My searching on how to forcefully remove an addon has not been successful...

Let me know if I can provide any additional information.

A quick workaround would be to do:

sudo sed  's,daemonset.apps/nvidia-device-plugin-daemonset,pod/gpu-operator,' -i /var/snap/microk8s/common/addons/core/addons.yaml

Then do microk8s disable gpu && microk8s enable gpu

Output of microk8s addons repo update core Don't think it helped fix the issue

kartik@ninja01:~$ microk8s addons repo update core
Updating repository core
Traceback (most recent call last):
  File "/snap/microk8s/4055/scripts/wrappers/addons.py", line 346, in <module>
    addons(prog_name="microk8s addons")
  File "/snap/microk8s/4055/usr/lib/python3/dist-packages/click/core.py", line 722, in __call__
    return self.main(*args, **kwargs)
  File "/snap/microk8s/4055/usr/lib/python3/dist-packages/click/core.py", line 697, in main
    rv = self.invoke(ctx)
  File "/snap/microk8s/4055/usr/lib/python3/dist-packages/click/core.py", line 1066, in invoke
    return _process_result(sub_ctx.command.invoke(sub_ctx))
  File "/snap/microk8s/4055/usr/lib/python3/dist-packages/click/core.py", line 1066, in invoke
    return _process_result(sub_ctx.command.invoke(sub_ctx))
  File "/snap/microk8s/4055/usr/lib/python3/dist-packages/click/core.py", line 895, in invoke
    return ctx.invoke(self.callback, **ctx.params)
  File "/snap/microk8s/4055/usr/lib/python3/dist-packages/click/core.py", line 535, in invoke
    return callback(*args, **kwargs)
  File "/snap/microk8s/4055/scripts/wrappers/addons.py", line 245, in update
    [GIT, "remote", "get-url", "origin"], cwd=repo_dir, stderr=subprocess.DEVNULL
  File "/snap/microk8s/4055/usr/lib/python3.6/subprocess.py", line 356, in check_output
    **kwargs).stdout
  File "/snap/microk8s/4055/usr/lib/python3.6/subprocess.py", line 438, in run
    output=stdout, stderr=stderr)
subprocess.CalledProcessError: Command '['/snap/microk8s/4055/git.wrapper', 'remote', 'get-url', 'origin']' returned non-zero exit status 128.

Hi @kartikra

This sounds like a bug. Can you try to see if microk8s addons repo add core /snap/microk8s/current/addons/core --force does it?

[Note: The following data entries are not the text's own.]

Lemma secret_saved_ext key value clear s s' k : sv_vault s' = sv_vault s -> secret_saved key value clear s' k = secret_saved key value clear s k.
Proof. intros E. unfold secret_saved, secret_of. by rewrite E. Qed.

Lemma secret_of_ext s s' k : sv_vault s' = sv_vault s -> secret_of s' k = secret_of s k.
Proof. intros E. unfold secret_of. by rewrite E. Qed.

Lemma invalidate_vault changed response p :
  steady p (invalidate_unless_committed changed response p).2 /\ sv_vault (pn_serve (invalidate_unless_committed changed response p).2) = sv_vault (pn_serve p).
Proof. by destruct response, changed. Qed.

(** What a save does once its edit is accepted. *)
Lemma write_prepared_inv {VL : VaultCipherLaws C} section next edit key value clear pending p0 p r p' :
  utf8_valid key = true -> utf8_valid (trim value) = true -> prepared edit p0 pending -> steady p0 p -> sv_vault (pn_serve p) = sv_vault (pn_serve p0) ->
  (try! changed := secret_step key value clear in
   let! response := commit_config section next pending in
   let! dropped := invalidate_unless_committed changed response in
   sret response) p = (r, p') ->
  match r with
  | Ok dest => config_saved section next edit p0 dest p' /\
               (vault_fits (pn_serve p') -> forall k, secret_of (pn_serve p') k = secret_saved key value clear (pn_serve p0) k)
  | Err _ => config_kept p0 p' /\ secrets_after_failure edit key value clear p0 p'
  end.
Proof.
  intros Hk Hv Hpd Hs Hvault H. pose proof Hs as [Sc Sf Se].
  apply try_cases in H as [(e & (M & Hsec)%secret_step_inv & ->)|(changed & p2 & (M & Hsec)%secret_step_inv & H)]; try done; destruct M as [Mc Mf Me].
  { split; [|left; congruence]. split; [congruence..|]. left. by rewrite Mf, Sf. }
  apply sbind_inv in H as (response & p3 & Hc & H). apply sbind_inv in H as (u & p4 & Hi & [= <- <-]).
  pose proof (invalidate_vault changed response p3) as [Is Iv]. rewrite Hi in Is, Iv. cbn [snd] in Is, Iv.
  pose proof (commit_inv _ _ _ _ _ _ (pp_path _ _ _ Hpd) Hc) as [Cv _]. apply (commit_prepared edit _ _ _ p0) in Hc; [|done|by transitivity p; [done|split]].
  assert (vault_fits (pn_serve p4) -> forall k, secret_of (pn_serve p4) k = secret_saved key value clear (pn_serve p0) k) as Hall.
  { intros Hfit k. rewrite (secret_of_ext (pn_serve p2) (pn_serve p4)) by congruence.
    rewrite <- (secret_saved_ext key value clear (pn_serve p0) (pn_serve p) k) by done. apply Hsec. unfold vault_fits in *. by rewrite <- Cv, <- Iv. }
  destruct Is as [Ic If Ie], response as [dest|e].
  - split; [|done]. destruct Hc as [Hd (text & He & Hf) Herr]. split; [done| |congruence]. exists text. by rewrite Ic, If.
  - split; [|right; split; [by rewrite (pp_edited _ _ _ Hpd)|done]]. destruct Hc as [Kc Ke Kf]. split; [congruence..|by rewrite If].
Qed.

Lemma write_config_and_secret_inv {VL : VaultCipherLaws C} section next edit key value clear p r p' :
  path_kept edit -> utf8_valid key = true -> utf8_valid (trim value) = true ->
  write_config_and_secret config_path section next edit key value clear p = (r, p') ->
  match r with
  | Ok dest => config_saved section next edit p dest p' /\
               (vault_fits (pn_serve p') -> forall k, secret_of (pn_serve p') k = secret_saved key value clear (pn_serve p) k)
  | Err _ => config_kept p p' /\ secrets_after_failure edit key value clear p p'
  end.
Proof.
  intros He Hk Hv H. unfold write_config_and_secret in H.
  apply try_cases in H as [(e & Hp & ->)|(pending & p1 & Hp & H)]; apply prepare_inv in Hp as (M & _ & Hpd & _); try done.
  - destruct M as [[Mc _ Mv _ _ _ _ _] Mf Me]. split; [|by left]. split; [done..|]. by left; rewrite Mf.
  - destruct M as [[Mc _ Mv _ _ _ _ _] Mf Me]. apply (write_prepared_inv section next edit key value clear pending p p1); try done. by apply Hpd.
Qed.

(** A form that leaves the secret alone is saved when its edit is accepted and nothing
    fails. *)
Lemma calm_save section next edit key value p :
  path_kept edit -> calm p -> trim value = [] -> is_Some (edited edit p) ->
  (write_config_and_secret config_path section next edit key value false p).1 = Ok (saved_at section next).
Proof.
  intros He Hc Hv [tc Hed]. unfold write_config_and_secret, try_bind at 1, sbind at 1.
  destruct (prepare_config config_path edit p) as [r p1] eqn:Ep. apply prepare_inv in Ep as (_ & Hc1 & Hpd & Hno); [|done].
  destruct r as [pending|e]; [|by rewrite (Hno Hc e eq_refl) in Hed].
  unfold secret_step, apply_secret, on_serve, focus. rewrite Hv. cbn [negb is_nonempty andb]. unfold try_bind, sbind at 1. cbn.
  unfold sbind at 1. match goal with |- context [commit_config section next pending ?q] => destruct (commit_config section next pending q) as [r p2] eqn:Ecm end.
  apply commit_inv in Ecm as (_ & Hcm & _); [|exact (pp_path _ _ _ (Hpd pending eq_refl))]. rewrite Hcm; [done|]. by apply Hc1.
Qed.

End CommitFacts.

(** ** The forms as one *)

Inductive SaveForm : Type :=
| SaveGeneral (next : option bytes) (tag : bytes)
| SaveArr (source : MediaSource) (next : option bytes) (form : ArrForm)
| SaveQbittorrent (next : option bytes) (form : QbitForm)
| SaveRpcClient (next : option bytes) (form : RpcClientForm) (backend : TorrentBackend)
| SaveTorrentBackend (next : option bytes) (backend : bytes)
| SaveTracker (next : option bytes) (form : TrackerForm)
| SaveLighthouse (form : LighthouseForm)
| SaveSeeding (form : SeedingForm)
| SaveGluetun (form : GluetunForm) (target : GluetunTarget)
| SaveSync (form : SyncForm)
| SaveChecks (reachability : option bytes)
| SaveNotifications (form : NotificationsForm)
| SaveMetrics (form : TokenToggleForm)
| SaveApi (form : TokenToggleForm)
| SaveLibraries (form : LibrariesForm)
| SavePaths (next : option bytes) (form : PathsForm).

Hello - I just got to try it recently. Was not able to test sooner. Looks like microk8s addons repo add core /snap/microk8s/current/addons/core --force works. Able to see gpu validations now

@neoaggelos your sed command kicked out: sed: -e expression #1, char 32: unknown option to 's'

sed --version
sed (GNU sed) 4.8
Packaged by Debian
Copyright (C) 2020 Free Software Foundation, Inc.
License GPLv3+: GNU GPL version 3 or later <https://gnu.org/licenses/gpl.html>.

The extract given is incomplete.